Exercise - Within the records below, reproduce without change the lines from the line that has "Lemma flag_pairs_app a" through the line that has "(** The name", and only those.
[Opening Source records section]
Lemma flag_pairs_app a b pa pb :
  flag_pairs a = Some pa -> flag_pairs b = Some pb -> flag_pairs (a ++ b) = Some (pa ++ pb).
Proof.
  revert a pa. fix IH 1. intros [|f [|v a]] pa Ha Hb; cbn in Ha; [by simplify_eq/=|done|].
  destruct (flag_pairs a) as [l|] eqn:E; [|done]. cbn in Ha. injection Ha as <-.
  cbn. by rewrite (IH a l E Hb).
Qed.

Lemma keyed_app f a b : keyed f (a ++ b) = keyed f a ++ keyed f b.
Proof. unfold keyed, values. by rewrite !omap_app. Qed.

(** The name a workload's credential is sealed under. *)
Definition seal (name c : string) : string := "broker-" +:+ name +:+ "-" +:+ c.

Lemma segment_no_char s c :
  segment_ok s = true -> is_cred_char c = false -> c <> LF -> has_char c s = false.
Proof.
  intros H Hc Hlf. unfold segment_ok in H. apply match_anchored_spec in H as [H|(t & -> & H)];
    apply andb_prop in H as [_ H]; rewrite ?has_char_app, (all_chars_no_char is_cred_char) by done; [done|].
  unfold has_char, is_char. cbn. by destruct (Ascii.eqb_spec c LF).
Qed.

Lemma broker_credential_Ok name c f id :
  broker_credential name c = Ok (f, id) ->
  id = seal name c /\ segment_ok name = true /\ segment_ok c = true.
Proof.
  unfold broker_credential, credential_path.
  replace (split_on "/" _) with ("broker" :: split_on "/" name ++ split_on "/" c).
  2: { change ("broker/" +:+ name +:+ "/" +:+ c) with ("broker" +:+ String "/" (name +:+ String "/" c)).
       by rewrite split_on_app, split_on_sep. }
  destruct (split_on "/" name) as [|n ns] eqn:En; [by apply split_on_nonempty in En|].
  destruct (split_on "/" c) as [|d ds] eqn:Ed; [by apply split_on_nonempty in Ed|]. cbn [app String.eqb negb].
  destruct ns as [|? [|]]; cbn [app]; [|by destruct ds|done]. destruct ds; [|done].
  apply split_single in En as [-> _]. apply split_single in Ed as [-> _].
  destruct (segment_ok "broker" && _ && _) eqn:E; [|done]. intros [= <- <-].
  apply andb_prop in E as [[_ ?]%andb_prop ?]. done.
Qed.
[Closing Source records section]
[Opening Source records section]
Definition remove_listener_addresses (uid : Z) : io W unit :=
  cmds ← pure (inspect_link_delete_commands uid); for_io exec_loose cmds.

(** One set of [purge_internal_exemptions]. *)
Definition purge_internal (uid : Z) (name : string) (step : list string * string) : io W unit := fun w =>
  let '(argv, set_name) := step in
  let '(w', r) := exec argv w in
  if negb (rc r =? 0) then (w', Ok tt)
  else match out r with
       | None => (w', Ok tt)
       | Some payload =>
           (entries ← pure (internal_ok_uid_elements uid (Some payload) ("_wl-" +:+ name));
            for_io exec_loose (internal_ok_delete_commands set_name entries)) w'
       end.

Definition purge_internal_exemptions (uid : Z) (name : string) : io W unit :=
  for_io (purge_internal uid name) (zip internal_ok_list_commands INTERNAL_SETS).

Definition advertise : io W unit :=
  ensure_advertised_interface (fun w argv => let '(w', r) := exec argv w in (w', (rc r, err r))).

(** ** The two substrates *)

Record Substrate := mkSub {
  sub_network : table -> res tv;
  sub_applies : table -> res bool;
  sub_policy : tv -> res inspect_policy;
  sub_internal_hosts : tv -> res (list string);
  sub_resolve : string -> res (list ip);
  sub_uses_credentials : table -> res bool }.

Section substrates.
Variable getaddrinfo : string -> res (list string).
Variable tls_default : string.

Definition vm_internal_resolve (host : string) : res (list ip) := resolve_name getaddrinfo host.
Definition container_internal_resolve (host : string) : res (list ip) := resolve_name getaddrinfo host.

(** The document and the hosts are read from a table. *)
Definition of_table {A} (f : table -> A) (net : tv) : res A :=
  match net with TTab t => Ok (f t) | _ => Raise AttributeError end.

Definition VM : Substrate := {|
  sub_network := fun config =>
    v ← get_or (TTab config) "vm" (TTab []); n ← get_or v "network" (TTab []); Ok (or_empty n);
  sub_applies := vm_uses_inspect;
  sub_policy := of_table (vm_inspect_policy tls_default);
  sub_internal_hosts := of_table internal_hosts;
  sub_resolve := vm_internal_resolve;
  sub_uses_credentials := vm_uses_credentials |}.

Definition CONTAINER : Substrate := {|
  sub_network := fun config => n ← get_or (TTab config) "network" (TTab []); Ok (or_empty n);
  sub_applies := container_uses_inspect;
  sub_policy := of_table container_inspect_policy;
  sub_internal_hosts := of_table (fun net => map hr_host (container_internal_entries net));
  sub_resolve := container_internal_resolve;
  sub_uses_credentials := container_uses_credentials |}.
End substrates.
[Closing Source records section]
Task answer -
Lemma flag_pairs_app a b pa pb :
  flag_pairs a = Some pa -> flag_pairs b = Some pb -> flag_pairs (a ++ b) = Some (pa ++ pb).
Proof.
  revert a pa. fix IH 1. intros [|f [|v a]] pa Ha Hb; cbn in Ha; [by simplify_eq/=|done|].
  destruct (flag_pairs a) as [l|] eqn:E; [|done]. cbn in Ha. injection Ha as <-.
  cbn. by rewrite (IH a l E Hb).
Qed.

Lemma keyed_app f a b : keyed f (a ++ b) = keyed f a ++ keyed f b.
Proof. unfold keyed, values. by rewrite !omap_app. Qed.

(** The name a workload's credential is sealed under. *)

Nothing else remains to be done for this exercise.